GERMAN P.o.W.s
Sum,—How much longer is public conscience going to tolerate the use of slave-labour in this country? We hear plenty today, and rightly, about the inhumanity and wanton disregard of personal freedom and liberty when hordes of Europeans were ruthlessly subjected to conditions of slavery in Nazi Germany. Does not our retention of German prisoneis of war for more than a year after the cessation of hostilities in Europe savour of those despicable methods which so justly earned our condemna- tion? In his illuminating Marginal Comment giving us the " atmosphere " of the Court of Nuremberg, Mr. Harold Nicolson feels that this trial is the calm assessment and affirmation of profound human values. Surely our treatment of German P.o.W.s is a direct denial of just those profound human values which we are affirming at Nuremberg.
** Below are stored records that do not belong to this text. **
(** * Settings of the agent application: a shallow embedding of
    [python/helpers/settings.py]

    The module keeps one process-wide settings record, renders it as a form
    schema for the web UI ([convert_out]), applies a submitted schema back
    ([convert_in]), normalises partial records against the defaults
    ([normalize_settings]) and persists the record as JSON while the secrets go
    to the dotenv store ([_write_settings_file]).

    Conventions of the embedding.
    - A Python [str] is a [string]: a sequence of character codes below 256.
      [str.upper] is modelled on the ASCII letters only.
    - A Python value that a settings record can hold (what [json.loads] yields
      for the declared field types, and [None]) is a [value]; a [dict] with
      [str] keys is an association list in insertion order.  No declared
      field holds a list, and [value] has none.
    - A Python [float] is a binary64 primitive float.
    - A raised exception is a [Raise] result; code that mutates the process
      state runs in the monad [M] over [State], which keeps the settings
      objects in a heap so that aliasing between the caller's record and the
      cached record is explicit.
    - What the module imports and this file does not contain (the runtime
      flags, the dotenv key names, the provider enumeration, directory
      listings, the JSON library, and the interpreter's number parsing and
      [repr]) is gathered in the record [Env]. *)

From Stdlib Require Import ZArith List String Ascii Bool Lia Floats DecimalString.
Import ListNotations.

Set Warnings "-inexact-float,-register-all".

Open Scope string_scope.
Open Scope Z_scope.

(** ** Characters and strings *)

Definition LF : ascii := "010"%char.
Definition CR : ascii := "013"%char.
Definition dquote : ascii := "034"%char.
Definition squote : ascii := "039"%char.

Definition code (c : ascii) : N := N_of_ascii c.

(** [str.isspace] on one character (codes below 256). *)
Definition is_space (c : ascii) : bool :=
  let n := code c in
  ((9 <=? n) && (n <=? 13) || (28 <=? n) && (n <=? 32) || (n =? 133) || (n =? 160))%N.

(** The line boundaries of [str.splitlines] (codes below 256). *)
Definition is_linebreak (c : ascii) : bool :=
  let n := code c in
  ((10 <=? n) && (n <=? 13) || (28 <=? n) && (n <=? 30) || (n =? 133))%N.

Definition is_empty (s : string) : bool :=
  match s with EmptyString => true | _ => false end.

Fixpoint contains_char (c : ascii) (s : string) : bool :=
  match s with
  | EmptyString => false
  | String d r => Ascii.eqb c d || contains_char c r
  end.

Fixpoint lstrip_by (p : ascii -> bool) (s : string) : string :=
  match s with
  | EmptyString => EmptyString
  | String c r => if p c then lstrip_by p r else s
  end.

Fixpoint rstrip_by (p : ascii -> bool) (s : string) : string :=
  match s with
  | EmptyString => EmptyString
  | String c r =>
      let r' := rstrip_by p r in
      if p c && is_empty r' then EmptyString else String c r'
  end.

(** [s.strip()] and [s.strip(c)] for a single character [c]. *)
Definition strip (s : string) : string := rstrip_by is_space (lstrip_by is_space s).
Definition strip_char (c : ascii) (s : string) : string :=
  rstrip_by (Ascii.eqb c) (lstrip_by (Ascii.eqb c) s).

(** [s.splitlines()]: a carriage return followed by a line feed is one
    boundary, and a final boundary opens no empty last line. *)
Fixpoint splitlines (s : string) : list string :=
  match s with
  | EmptyString => []
  | String c rest =>
      if is_linebreak c then
        EmptyString ::
          match rest with
          | EmptyString => []
          | String c2 rest2 =>
              if Ascii.eqb c CR && Ascii.eqb c2 LF then splitlines rest2
              else splitlines rest
          end
      else
        match splitlines rest with
        | [] => [String c EmptyString]
        | l :: ls => String c l :: ls
        end
  end.

Fixpoint endswith_aux (s suf : string) : bool :=
  String.eqb s suf ||
  match s with
  | EmptyString => false
  | String _ r => endswith_aux r suf
  end.

Definition endswith (s suf : string) : bool := endswith_aux s suf.
Definition startswith (s pre : string) : bool := String.prefix pre s.

Definition upper_char (c : ascii) : ascii :=
  let n := code c in
  if ((97 <=? n) && (n <=? 122))%N then ascii_of_N (n - 32) else c.

Fixpoint upper (s : string) : string :=
  match s with
  | EmptyString => EmptyString
  | String c r => String (upper_char c) (upper r)
  end.
Lemma processGraphData_nodes_idempotent_witness :
  Graph.nodes
    (processGraphData codeUnitCompare
       (Graph.mkData (Graph.nodes (processGraphData codeUnitCompare graphPositioned)) []))
  = Graph.nodes (processGraphData codeUnitCompare graphPositioned).
Proof.
  exact (processGraphData_nodes_idempotent codeUnitCompare graphPositioned []
           graphPositioned_ok).
Defined.

(** ** Labels of the numbered form *)

Lemma chars_append (s t : string) :
  JsString.chars (s +:+ t) = JsString.chars s ++ JsString.chars t.
Proof.
  unfold JsString.chars. induction s as [|c s IH]; [done|].
  change (c :: String.list_ascii_of_string (s +:+ t)
          = c :: (String.list_ascii_of_string s ++ String.list_ascii_of_string t)).
  by rewrite IH.
Qed.

Lemma ofChars_chars (s : string) : JsString.ofChars (JsString.chars s) = s.
Proof. apply String.string_of_list_ascii_of_string. Qed.

Lemma chars_ofChars (cs : list ascii) : JsString.chars (JsString.ofChars cs) = cs.
Proof. apply String.list_ascii_of_string_of_list_ascii. Qed.

Lemma isLabelChar_plain (c : ascii) :
  isLabelChar c = true →
  JsString.isSpace c = false ∧ JsString.isLineTerminator c = false.
Proof. destruct c as [[] [] [] [] [] [] [] []]; vm_compute; intuition congruence. Qed.

Lemma roman_not_digit (c : ascii) :
  isRomanLetter c = true → JsString.isDigit c = false ∧ Ascii.eqb c ":" = false.
Proof. destruct c as [[] [] [] [] [] [] [] []]; vm_compute; intuition congruence. Qed.

Lemma dropSpaces_plain (cs : list ascii) :
  Forall (λ c, isLabelChar c = true) cs → JsString.dropSpaces cs = cs.
Proof.
  destruct 1 as [|c cs Hc _]; [done|].
  cbn. by rewrite (proj1 (isLabelChar_plain c Hc)).
Qed.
Having spent four years in prison camps in Germany, I feel that I am in some small measure justified in this conscience-pricking. Only, those who have experienced the bitterness of frustration and despair and the heart-sickness of deferred hope know the agony of mind and soul (not to mention physical privations) which are the lot of the P.o.W., whose existence has been well described as a "living death." For those who, having shared these experiences, could refrain from lifting up their voices in protest against our present inhumanity, I feel the utmost pity that 'they should have become so scarred in mind and outlook. For those who have no first-hand knowledge of modern slavery in exile and who could callously condemn fellow humans to this bondage, I fervently pray in the words of our Lord: "Father, forgive them, for they know not what they do."—Yours faithfully, JOHN M. STEWART. 297 Springburn Road, Glasgow, N.